Cheryl Baldwin, Jenna’s newest “best friend” brought Janie a gift in a large box that housed God only knew what. Tiffany and the three Britneys had suddenly developed a new-found fondness for both Janie and Riley. The girls, though neither cared, were finally on Cromline Elementary’s A-List.

For Jenna life continued as usual. She ran the store and stayed active at Janie’s school to help with all the year’s end functions like field day events and class trips. She had regular luncheon dates with Anne and talked endlessly on the telephone with her parents and Randi to assure them she and Janie were fine. A security detail hovered nearby if needed.

Reporters who had clamored for stories about Eric Laine and Jenna Welles seemed to be satisfied for the moment. New scandals from the entertainment world replaced the saga of Angel and the “Busboy.” It was at long last a story with finality.

Alan Stark tried to lure Jenna back into his fold of clients, but she declined. She had no interest in acting or singing professionally, at least not for any time soon. After all that had happened, life was peacefully and thankfully returning to normal with one small exception.

She was pregnant.

****

Randi’s voice was a firm decree coming through the phone line. “You have to tell him.”

“I know, I know,” Jenna answered. “I just have to find the right way.”

“Well don’t wait five years this time.”

Jenna took a long breath.

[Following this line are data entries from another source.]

Lemma print_missing_run header other xs printed os :
  print_missing UniversalPrint eqb header other xs printed os =
    (printed || bool_decide (missing_from other xs ≠ []),
     os +:+ listed header printed (missing_from other xs)).
Proof.
  revert printed os. induction xs as [|x xs IH]; intros printed os.
  - cbn. by rewrite orb_false_r string_app_nil_r.
  - cbn [print_missing]. rewrite ArrayAwareFind_spec. unfold missing_from in *. rewrite filter_cons.
    destruct (decide (x ∈ other)) as [Hx|Hx].
    + rewrite (bool_decide_eq_true_2 (x ∈ other)) // decide_False; [by intros Hn|]. apply IH.
    + rewrite (bool_decide_eq_false_2 (x ∈ other)) // decide_True //. cbn [negb].
      rewrite IH listed_cons. f_equal.
      * rewrite (bool_decide_eq_true_2 (_ :: _ ≠ [])) // orb_true_r. done.
      * by rewrite -!string_app_assoc.
Qed.

(** ContainerEq matches exactly the equal containers; for another one it lists, to
    a listener that is interested, the elements that only one of the two containers
    has, in order and with their repetitions, and nothing when both have the same. *)
Theorem container_eq_explains (expected lhs : list Element) l :
  let m := ContainerEqMatcher UniversalPrint PrintContainer eqb expected in
  let unexpected := missing_from expected lhs in
  let missing := missing_from lhs expected in
  (Matches m lhs = true ↔ lhs = expected) ∧
  (lhs = expected → MatchAndExplain m lhs l = (true, l)) ∧
  (lhs ≠ expected →
   MatchAndExplain m lhs l =
     (false, l << (listed "which has these unexpected elements: " false unexpected +:+
        listed ((if bool_decide (unexpected = []) then "which" else "," +:+ nl +:+ "and") +:+
                " doesn't have these expected elements: ") false missing))).
Proof.
  cbn zeta. assert (∀ k, MatchAndExplain (ContainerEqMatcher UniversalPrint PrintContainer eqb expected) lhs k =
    if bool_decide (lhs = expected) then (true, k) else
    (false, k << (listed "which has these unexpected elements: " false (missing_from expected lhs) +:+
        listed ((if bool_decide (missing_from expected lhs = []) then "which" else "," +:+ nl +:+ "and") +:+
                " doesn't have these expected elements: ") false (missing_from lhs expected)))) as Hrun.
  { intros k. cbn. assert (container_eqb eqb lhs expected = bool_decide (lhs = expected)) as ->.
    { apply eq_true_iff_eq. rewrite container_eqb_spec. by rewrite bool_decide_eq_true. }
    case_bool_decide; [done|]. destruct k as [os|]; [|done]. rewrite !print_missing_run orb_false_l.
    cbn. rewrite -string_app_assoc. by destruct (missing_from expected lhs). }
  split_and!.
  - unfold Matches. rewrite Hrun. by case_bool_decide.
  - intros Heq. by rewrite Hrun bool_decide_eq_true_2.
  - intros Hne. by rewrite Hrun bool_decide_eq_false_2.
Qed.
End container_eq_lemmas.

(** * WhenSortedBy *)

Section sorted_lemmas.
Context {Element : Type} (print : list Element → string).
Context (sort : (Element → Element → bool) → list Element → list Element).
Context (m : MatcherInterface (list Element)) {LM : Lawful m}.

#[export] Instance when_sorted_lawful lt : Lawful (WhenSortedByMatcher print sort lt m).
Proof.
  apply (lawful_of _ (λ xs, Matches m (sort lt xs))
    (λ xs, "which is " +:+ print (sort lt xs) +:+ " when sorted" +:+ if_not_empty (explanation m (sort lt xs)))).
  intros xs [os|]; cbn -[if_not_empty]; [|done].
  rewrite match_string_eq print_if_not_empty. cbn -[if_not_empty]. by rewrite -!string_app_assoc.
Qed.

(** std::sort by a strict total order permutes its range into increasing order; so
    the order of the container does not matter. *)
Lemma when_sorted_order_free (lt : Element → Element → bool) xs ys :
  (∀ l, sort lt l ≡ₚ l ∧ StronglySorted (λ x y, lt y x = false) (sort lt l)) →
  (∀ x y, lt x y = false → lt y x = false → x = y) →
  xs ≡ₚ ys →
  Matches (WhenSortedByMatcher print sort lt m) xs = Matches (WhenSortedByMatcher print sort lt m) ys.
Proof.
  intros Hsort Hanti Hp. unfold Matches. cbn. f_equal.
  destruct (Hsort xs) as [Hpx Hsx]. destruct (Hsort ys) as [Hpy Hsy].
  assert (sort lt xs = sort lt ys) as ->; [|done].
  assert (sort lt xs ≡ₚ sort lt ys) as Hs by by rewrite Hpx Hpy.
  revert Hs Hsx Hsy. generalize (sort lt xs) (sort lt ys). clear -Hanti.
  intros l k Hp Hl Hk. assert (AntiSymm (=) (λ x y, lt y x = false)) as Ha by (intros x y ??; by apply Hanti).
  by apply (StronglySorted_unique (λ x y, lt y x = false)).
Qed.
End sorted_lemmas.

(** * Concrete matchers *)

Definition edge (g : MatchMatrix) (i j : nat) : bool := default false (HasEdge g i j).

(** A pairing is looked for among all permutations. *)
Definition sample_unordered : unordered_library := {|
  DescribeToImpl ds := String.concat " and " ds.*1;
  DescribeNegationToImpl ds := String.concat " or " ds.*2;
  VerifyAllElementsAndMatchersAreMatched _ _ g l :=
    (forallb (λ i, existsb (edge g i) (seq 0 (num_matchers_ g))) (seq 0 (num_elements_ g)) &&
     forallb (λ j, existsb (λ i, edge g i j) (seq 0 (num_elements_ g))) (seq 0 (num_matchers_ g)), l);
  FindPairing g l :=
    (existsb (λ p, forallb (λ ij, edge g ij.1 ij.2) (imap pair p)) (permutations (seq 0 (num_elements_ g))), l);
|}.

Lemma edge_true g i j : edge g i j = true ↔ HasEdge g i j = Some true.
Proof. unfold edge. by destruct (HasEdge g i j) as [[]|]. Qed.

Lemma existsb_seq f n : existsb f (seq 0 n) = true ↔ ∃ i, f i = true ∧ (i < n)%nat.
Proof.
  rewrite existsb_exists. setoid_rewrite in_seq.
  split; [intros (i & Hi & Hf)|intros (i & Hf & Hi)]; exists i; (split; [done || lia|done || lia]).
Qed.

Lemma forallb_seq f n : forallb f (seq 0 n) = true ↔ ∀ i, (i < n)%nat → f i = true.
Proof.
  rewrite forallb_forall. setoid_rewrite in_seq. split; intros Hf i Hi; apply Hf; lia.
Qed.

Lemma forallb_imap (f : nat → nat → bool) p :
  forallb (λ ij, f ij.1 ij.2) (imap pair p) = true ↔ ∀ i j, p !! i = Some j → f i j = true.
Proof.
  rewrite forallb_forall. split.
  - intros Hf i j Hij. apply (Hf (i, j)). apply list_elem_of_In, list_elem_of_lookup.
    exists i. by rewrite list_lookup_imap Hij.
  - intros Hf [i j] Hin. apply list_elem_of_In, list_elem_of_lookup in Hin as [k Hk].
    rewrite list_lookup_imap in Hk. destruct (p !! k) eqn:Hpk; [|done]. injection Hk as <- <-. by apply Hf.
Qed.

#[local] Instance sample_unordered_laws : UnorderedLaws sample_unordered.
Proof.
  split.
  - intros ds es g l _ _. cbn. rewrite andb_true_iff !forallb_seq. unfold all_matched.
    setoid_rewrite existsb_seq. by setoid_rewrite edge_true.
  - intros ds g. eexists _, (λ _, EmptyString). intros es l. cbn. by rewrite out_empty.
  - intros g l _ _. cbn. rewrite existsb_exists. unfold pairing.
    setoid_rewrite forallb_imap. setoid_rewrite edge_true.
    setoid_rewrite <-list_elem_of_In. setoid_rewrite permutations_Permutation.
    split; intros (p & Hp & He); exists p; (split; [by symmetry|done]).
  - intros g. eexists _, EmptyString. intros l. cbn. by rewrite out_empty.
Qed.

Definition less_2 : MatcherInterface Z := LtMatcher print_int 2.
Definition any_int : MatcherInterface Z := A.
Definition sum_is (n : Z) : MatcherInterface (Z * Z) := TrulyMatcher (λ p, p.1 + p.2 =? n).
Definition print_ints (l : list Z) : string := String.concat "," (print_int <$> l).

Example unordered_needs_pairing :
  Matches (UnorderedElementsAreMatcherImpl sample_unordered print_int [any_int; less_2]) [1; 7] = true ∧
  Matches (ElementsAreMatcherImpl [any_int; less_2]) [1; 7] = false ∧
  Matches (UnorderedElementsAreMatcherImpl sample_unordered print_int [less_2; less_2]) [1; 7] = false.
Proof. vm_compute. done. Qed.

Lemma unordered_matches_permutations_witness :
  let unordered := UnorderedElementsAreMatcherImpl sample_unordered print_int [any_int; less_2] in
  let unordered_pairs := UnorderedPointwise sample_unordered print_int print_int (sum_is 9) [8; 2] in
  (Matches unordered [1; 7] = true ↔
     ∃ ys, ys ≡ₚ [1; 7] ∧ Matches (ElementsAreMatcherImpl [any_int; less_2]) ys = true) ∧
  (Matches unordered_pairs [7; 1] = true ↔
     ∃ ys, ys ≡ₚ [7; 1] ∧ Matches (PointwiseMatcher print_int print_int print_ints (sum_is 9) [8; 2]) ys = true) ∧
  (∀ ys, ys ≡ₚ [1; 7] → Matches unordered ys = Matches unordered [1; 7]) ∧
  (MatchAndExplain unordered [1; 7] None).1 = Matches unordered [1; 7] ∧
  (length [1; 7] ≠ length [any_int; less_2] → [1; 7] ≠ [] →
   MatchAndExplain unordered [1; 7] None = (false, None << ("which has " +:+ ElementsU (length [1; 7])))).
Proof.
  apply (unordered_matches_permutations sample_unordered print_int print_int print_int print_ints
    [any_int; less_2] (sum_is 9) [1; 7] [7; 1] [8; 2] None).
  - apply Forall_cons; split; [apply A_lawful|]. apply Forall_singleton, comparison_lawful.
  - apply truly_lawful.
Defined.

Definition sample_matrix : MatchMatrix := MkMatrix 2 3 [0; 1; 0; 1; 1; 0].

Lemma match_matrix_roundtrip_witness :
  (∃ g', fill_matrix 2 0 [true; false; false; true] (new_matrix 2 2) = Some g' ∧ matrix_ok g' ∧
     edges g' = [true; false; false; true] ∧
     ∀ i' j', HasEdge g' i' j' = [true; false; false; true] !! (i' * 2 + j')%nat) ∧
  fill_matrix 2 0 (edges sample_matrix) (new_matrix 2 3) = Some sample_matrix ∧
  (∃ g', SetEdge sample_matrix 1 2 true = Some g' ∧ matrix_ok g' ∧ HasEdge g' 1 2 = Some true ∧
     ∀ i' j', (j' < 3)%nat → (i', j') ≠ (1, 2)%nat → HasEdge g' i' j' = HasEdge sample_matrix i' j').
Proof.
  apply (match_matrix_roundtrip sample_matrix 2 2 [true; false; false; true] 1 2 true).
  - split; [reflexivity|vm_decide].
  - reflexivity.
  - cbn. lia.
  - cbn. lia.
Defined.

Lemma container_eq_explains_witness :
  let m := ContainerEqMatcher print_int print_ints Z.eqb [1; 2] in
  (Matches m [2; 3; 3] = true ↔ [2; 3; 3] = [1; 2]) ∧
  ([2; 3; 3] = [1; 2] → MatchAndExplain m [2; 3; 3] (Some EmptyString) = (true, Some EmptyString)) ∧
  ([2; 3; 3] ≠ [1; 2] →
   MatchAndExplain m [2; 3; 3] (Some EmptyString) =
     (false, Some EmptyString <<
       (listed print_int "which has these unexpected elements: " false (missing_from [1; 2] [2; 3; 3]) +:+
        listed print_int ((if bool_decide (missing_from [1; 2] [2; 3; 3] = []) then "which" else "," +:+ nl +:+ "and") +:+
                " doesn't have these expected elements: ") false (missing_from [2; 3; 3] [1; 2])))).
Proof. apply (container_eq_explains Z.eqb Z.eqb_eq print_int print_ints [1; 2] [2; 3; 3] (Some EmptyString)). Defined.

She was almost two months along and in the full throes of midday sickness. “I need to lie down.”

“You need to tell him!”

Slumped on her couch, the phone was at her ear. “Randi, if I tell him he’ll—”

“He’ll what? Marry you? The rich, gorgeous, famous father of your children will marry you? I’ll think of you when you’re sipping champagne by your infinity pool, and I’m grabbing a wine cooler from the ice bucket on my pressure treated deck.”

The memory of two teenage girls fresh from a small-town graduation and arguing about red-carpet galas versus frat house beer pong flashed in Jenna’s head. She smiled at how grateful she was to have Randi for a best friend.

“Listen to me, Jen. You tell him, and when you get married this time, stay that way. I can’t go through another ten years of this shit.”

Exhausted and fully settled in the down filled cushions, Jenna put her phone on speaker. “I thought you didn’t even like him.”

“Ididn’tlike him when he was married to that bitchy vampire-woman. I like him just fine now.”

Jenna sighed into the receiver. “If I tell him and we get remarried, I’ll never know. I’ll never know if he came back out of love or responsibility.”